Re: [Qemu-devel] [Qemu-devel [RFC] [WIP] v2] Keeping the Source side alive incase of network failure (Migration recovery from network failure)

qemu-devel.nongnu.org archive mirror
 help / color / mirror / Atom feed

From: "Dr. David Alan Gilbert" <dgilbert@redhat.com>
To: Md Haris Iqbal <haris.phnx@gmail.com>
Cc: qemu-devel@nongnu.org
Subject: Re: [Qemu-devel] [Qemu-devel [RFC] [WIP] v2] Keeping the Source side alive incase of network failure (Migration recovery from network failure)
Date: Wed, 15 Jun 2016 14:02:50 +0100	[thread overview]
Message-ID: <20160615130249.GE2272@work-vm> (raw)
In-Reply-To: <1465409584-16308-1-git-send-email-haris.phnx@gmail.com>

* Md Haris Iqbal (haris.phnx@gmail.com) wrote:
> ---
>  include/migration/migration.h |  1 +
>  migration/migration.c         | 76 ++++++++++++++++++++++++++++++++++++++++---
>  qapi-schema.json              | 11 +++++--
>  vl.c                          |  4 +++
>  4 files changed, 85 insertions(+), 7 deletions(-)
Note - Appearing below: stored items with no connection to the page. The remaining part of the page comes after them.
Inductive token := TAtom (a : atom) | TRepeat (q : quant) | TEnd.

Definition is_alnum (c : ascii) : bool :=
  let n := N.to_nat (N_of_ascii c) in
  ((48 <=? n) && (n <=? 57) || (65 <=? n) && (n <=? 90)
   || (97 <=? n) && (n <=? 122))%nat.

(** A byte below 128 is a character of its own. *)
Definition one_byte (c : ascii) : bool := (N_of_ascii c <? 128)%N.

(** A continuation byte of a character of several bytes ([10xxxxxx]). *)
Definition continues (c : ascii) : bool :=
  (128 <=? N_of_ascii c)%N && (N_of_ascii c <? 192)%N.

(** [s] is empty or starts at a character. *)
Definition at_char (s : string) : bool :=
  match s with
  | EmptyString => true
  | String c _ => negb (continues c)
  end.

(** [k] on what follows the continuation bytes [s] starts with. *)
Fixpoint after_char (k : string -> bool) (s : string) : bool :=
  match s with
  | EmptyString => k s
  | String c r => if continues c then after_char k r else k s
  end.

(** Characters that open a construct outside the fragment. *)
Definition outside (c : ascii) : bool :=
  bool_decide (c ∈ ["["; "("; ")"; "{"; "|"; "^"]%char).
(** * Floopy: knowledge chunking, Pinecone sync and hybrid retrieval

    A shallow embedding of
      - [utils/knowledge.js]: [normalizeWhitespace], [chunkText],
        [buildChunkObjects];
      - [ai_champion_middleware.js]: [extractCaseIdsFromText],
        [embedTextsWithOllama], [syncFloppyToPinecone] and the retrieval
        closure returned by [createPineconeMemoryProvider].

    Modelling conventions.
      - A JavaScript string is a [string]: a sequence of code units below
        256.  [String.length] is the JS [length].  Case mapping is the ASCII
        one (the regular expressions of the source only name ASCII classes).
      - JS integers are [Z]; scores are exact rationals [Q] (the source
        compares and sorts them, and the only arithmetic on them is the
        lexical score).
      - [undefined]/[null] fields are [option]s; a JS object used as an open
        map (chunk and match metadata) is a [gmap string Val].
      - Network calls (Ollama embeddings, Pinecone namespaces) are commands
        of a small free monad [Prog]; an [Oracle] answers them, and running
        a program yields its result together with the trace of the commands
        it issued.  Logging is not modelled. *)

From Stdlib Require Import ZArith QArith Qminmax List String Ascii Lia Bool Sorted.
From Stdlib Require Import DecimalString.
From stdpp Require Import base option list strings gmap sorting.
You need to pull this pair of patches together as a set of patches rather
than two individual patches; it just gets too confusing (like with the
version numbers).
Pull them together in git, and then we can also get the patches split
up into smaller parts and you can keep upto date with current qemu.

> diff --git a/include/migration/migration.h b/include/migration/migration.h
> index 4a3201b..59e26e6 100644
> --- a/include/migration/migration.h
> +++ b/include/migration/migration.h
> @@ -326,6 +326,7 @@ void global_state_store_running(void);
>  void flush_page_queue(MigrationState *ms);
>  int ram_save_queue_pages(MigrationState *ms, const char *rbname,
>                           ram_addr_t start, ram_addr_t len);
> +int qemu_migrate_postcopy_outgoing_recovery(MigrationState *ms);
>  
>  PostcopyState postcopy_state_get(void);
>  /* Set the state and return the old state */
> diff --git a/migration/migration.c b/migration/migration.c
> index a77f62e..41c28e1 100644
> --- a/migration/migration.c
> +++ b/migration/migration.c
> @@ -676,6 +676,33 @@ MigrationInfo *qmp_query_migrate(Error **errp)
>      case MIGRATION_STATUS_CANCELLED:
>          info->has_status = true;
>          break;
> +    case MIGRATION_STATUS_POSTCOPY_RECOVERY:
> +        info->has_status = true;
> +        info->has_total_time = true;
> +        info->total_time = qemu_clock_get_ms(QEMU_CLOCK_REALTIME);
> +
> +        info->has_ram = true;
> +        info->ram = g_malloc0(sizeof(*info->ram));
> +        info->ram->transferred = ram_bytes_transferred();
> +        info->ram->remaining = ram_bytes_remaining();
> +        info->ram->total = ram_bytes_total();
> +        info->ram->duplicate = dup_mig_pages_transferred();
> +        info->ram->skipped = skipped_mig_pages_transferred();
> +        info->ram->normal = norm_mig_pages_transferred();
> +        info->ram->normal_bytes = norm_mig_bytes_transferred();
> +        info->ram->dirty_pages_rate = s->dirty_pages_rate;
> +        info->ram->mbps = s->mbps;
> +        info->ram->dirty_sync_count = s->dirty_sync_count;

If you update to the current qemu git you'll see there's a
populate_ram_info function that avoids a lot of this duplication.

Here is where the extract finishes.